[Opening SOURCE INFORMATION section]

(** The [if] / [elif] chain; [None] is the final [else], which raises. *)
Definition select_check (feature_set : string) : option (string -> bool) :=
  if String.eqb feature_set "I" then Some check_I
  else if String.eqb feature_set "II-A" then Some check_II_A
  else if String.eqb feature_set "II-B" then Some check_II_B
  else if String.eqb feature_set "III-A" then Some check_III_A
  else if String.eqb feature_set "III-B" then Some check_III_B
  else if String.eqb feature_set "I+II-A+III-A" then Some check_I_II_A_III_A
  else None.

(** The six identifiers, in the order [single_all_features] runs them. *)
Definition feature_sets : list string :=
  ["I"; "II-A"; "II-B"; "III-A"; "III-B"; "I+II-A+III-A"].

(** ** Exceptions and results *)

Inductive exn : Type :=
| Exception (msg : string)        (* [raise Exception(msg)] *)
| AssertionError (msg : string)   (* a failed [assert cond, msg] *)
| OSError (path : string)         (* FileExistsError, NotADirectoryError,
                                     IsADirectoryError, FileNotFoundError *)
| LibraryError (msg : string).    (* raised inside numpy, pandas,
                                     scikit-learn or xgboost *)

Inductive outcome (A : Type) : Type :=
| Return (a : A)
| Raise (e : exn).
Arguments Return {A} a.
Arguments Raise {A} e.

(** ** Classifier variants (lines 78-96 of [predict]) *)

Inductive estimator : Type :=
| LogisticRegressionPipe (max_iter n_jobs random_state : Z)
    (* make_pipeline(StandardScaler(), LogisticRegression(...)) *)
| RandomForestPipe (random_state n_jobs : Z)
    (* make_pipeline(RandomForestClassifier(...)) *)
| XGBClassifier (n_jobs random_state : Z).
    (* XGBClassifier(..., use_label_encoder=False), fitted with
       eval_metric='logloss' *)

(** The [if clf == ...] chain; [None] is the final [else], which raises. *)
Definition make_pipe (clf : string) (random_state n_jobs : Z)
  : option estimator :=
  if String.eqb clf "LogisticRegression" then
    Some (LogisticRegressionPipe 10000 n_jobs random_state)
  else if String.eqb clf "RandomForest" then
    Some (RandomForestPipe random_state (if n_jobs <? 0 then 100 else n_jobs))
  else if String.eqb clf "XGBoost" then
    Some (XGBClassifier (if n_jobs <? 0 then 100 else n_jobs) random_state)
  else None.

(** The [n_jobs] keyword an estimator was constructed with. *)
Definition estimator_n_jobs (e : estimator) : Z :=
  match e with
  | LogisticRegressionPipe _ n _ => n
  | RandomForestPipe _ n => n
  | XGBClassifier n _ => n
  end.

(** ** The file system

    A path is the list of its components from the root; the file system
    maps the paths that exist to their node.  The root always exists and
    is a directory.  Symbolic links, permissions and the working
    directory are not modelled: a relative path is resolved from the
    root. *)

Abbreviation path := (list string).

Inductive node : Type :=
| Dir
| File (content : string).

Abbreviation filesystem := (gmap (list string) node).

Module Fs.

(** [s.split('/')] *)
Fixpoint split_slash (s : string) : list string :=
  match s with
  | EmptyString => [EmptyString]
  | String c rest =>
      if Ascii.eqb c "/"%char then EmptyString :: split_slash rest
      else match split_slash rest with
           | [] => [String c EmptyString]
           | h :: t => String c h :: t
           end
  end.

Definition node_at (fs : filesystem) (p : path) : option node :=
  match p with
  | [] => Some Dir
  | _ => fs !! p
  end.

Definition is_dir_node (o : option node) : bool :=
  match o with Some Dir => true | _ => false end.

Definition is_file_node (o : option node) : bool :=
  match o with Some (File _) => true | _ => false end.

(** One step of path resolution from the directory [cur]. *)
Definition step (cur : path) (c : string) : path :=
  if String.eqb c "" || String.eqb c "." then cur
  else if String.eqb c ".." then removelast cur
  else cur ++ [c].

(** Resolution of the components [comps] from [cur]: every component
    is looked up in a directory, so all nodes but the last have to be
    directories. *)
Fixpoint walk (fs : filesystem) (cur : path) (comps : list string)
  : option path :=
  match comps with
  | [] => Some cur
  | c :: rest =>
      if is_dir_node (node_at fs cur) then walk fs (step cur c) rest
      else None
  end.

Definition resolve (fs : filesystem) (s : string) : option path :=
  if String.eqb s "" then None else walk fs [] (split_slash s).

(** [os.path.isdir], [os.path.isfile]: false when resolution fails. *)
Definition isdir (fs : filesystem) (s : string) : bool :=
  match resolve fs s with
  | Some q => is_dir_node (node_at fs q)
  | None => false
  end.

Definition isfile (fs : filesystem) (s : string) : bool :=
  match resolve fs s with
  | Some q => is_file_node (node_at fs q)
  | None => false
  end.

(** [os.makedirs(s, exist_ok=True)]: every missing directory on the way
    is created; a regular file on the way (or at the end) is an error. *)
Fixpoint mkdirs (fs : filesystem) (cur : path) (comps : list string)
  : option filesystem :=
  match comps with
  | [] => if is_dir_node (node_at fs cur) then Some fs else None
  | c :: rest =>
      if is_dir_node (node_at fs cur) then
        let nxt := step cur c in
        match node_at fs nxt with
        | None => mkdirs (<[nxt := Dir]> fs) nxt rest
        | Some _ => mkdirs fs nxt rest
        end
      else None
  end.

Definition makedirs (fs : filesystem) (s : string) : option filesystem :=
  if String.eqb s "" then None else mkdirs fs [] (split_slash s).

(** [with open(s, 'w') as file: file.write(content)] *)
Definition write_text (fs : filesystem) (s content : string)
  : option filesystem :=
  match resolve fs s with
  | Some q =>
      match node_at fs q with
      | Some Dir => None
      | _ => Some (<[q := File content]> fs)
      end
  | None => None
  end.

(** The bytes of the regular file at [s]. *)
Definition read_bytes (fs : filesystem) (s : string) : option string :=
  match resolve fs s with
  | Some q =>
      match node_at fs q with
      | Some (File content) => Some content
      | _ => None
      end
  | None => None
  end.

Fixpoint strip_prefix (q k : path) : option path :=
  match q, k with
  | [], _ => Some k
  | x :: q', y :: k' => if String.eqb x y then strip_prefix q' k' else None
  | _ :: _, [] => None
  end.

Definition child_name (q : path) (entry : path * node) : option string :=
  match strip_prefix q entry.1 with
  | Some [c] => Some c
  | _ => None
  end.

(** [f.name for f in os.scandir(s)], in the order the map lists them
    (the order of [os.scandir] is arbitrary as well). *)
Definition scandir (fs : filesystem) (s : string) : option (list string) :=
  match resolve fs s with
  | Some q =>
      if is_dir_node (node_at fs q)
      then Some (omap (child_name q) (map_to_list fs))
      else None
  | None => None
  end.

(** [os.path.join(a, b)] of [posixpath]. *)
Definition join (a b : string) : string :=
  if Py.startswith b "/" then b
  else if String.eqb a "" || Py.endswith a "/" then a +:+ b
  else a +:+ "/" +:+ b.

End Fs.

(** ** The libraries the script calls

    numpy, pandas, scikit-learn and xgboost are outside the script: their
    values are abstract and each call either returns or raises. *)

Class Numerics : Type := {
  ndarray : Type;
  frame : Type;
  labels : Type;
  split : Type;
  auc_t : Type;
  (** [np.load] on the bytes of a file *)
  np_load : string -> outcome ndarray;
  (** [pd.DataFrame({name: array, ...})] *)
  DataFrame : list (string * ndarray) -> outcome frame;
  (** [pd.read_pickle(...).astype(int).values] on the bytes of a file *)
  read_pickle : string -> outcome labels;
  (** [train_test_split(X, y, random_state=...)] *)
  train_test_split : frame -> labels -> Z -> outcome split;
  (** [pipe.fit(X_train, y_train)] followed by
      [roc_auc_score(y_test, pipe.predict_proba(X_test)[:, 1])] *)
  fit_and_score : estimator -> split -> outcome auc_t;
  (** [str(auc)] *)
  str_auc : auc_t -> string
}.

(** ** The state of a run and its monad

    A run threads the file system and a log of what the script did: the
    lines it printed and the calls it made into the libraries. *)

Inductive event : Type :=
| Printed (line : string)
| NpLoad (path : string)
| ReadPickle (path : string)
| TrainTestSplit (random_state : Z)
| Fit (pipe : estimator).

Record world : Type := World {
  files : filesystem;
  log : list event
}.

Definition M (A : Type) : Type := world -> outcome A * world.

#[global] Instance M_ret : MRet M := fun A a w => (Return a, w).

#[global] Instance M_bind : MBind M := fun A B f m w =>
  match m w with
  | (Return a, w') => f a w'
  | (Raise e, w') => (Raise e, w')
  end.

Definition raise {A : Type} (e : exn) : M A := fun w => (Raise e, w).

[Closing SOURCE INFORMATION section]

### AIM OF THE EXERCISE
Retype every line up to and including the one that contains "(** The six", beginning at the first line of the records, with no edits.

### SOLUTION
(** The [if] / [elif] chain; [None] is the final [else], which raises. *)
Definition select_check (feature_set : string) : option (string -> bool) :=
  if String.eqb feature_set "I" then Some check_I
  else if String.eqb feature_set "II-A" then Some check_II_A
  else if String.eqb feature_set "II-B" then Some check_II_B
  else if String.eqb feature_set "III-A" then Some check_III_A
  else if String.eqb feature_set "III-B" then Some check_III_B
  else if String.eqb feature_set "I+II-A+III-A" then Some check_I_II_A_III_A
  else None.

(** The six identifiers, in the order [single_all_features] runs them. *)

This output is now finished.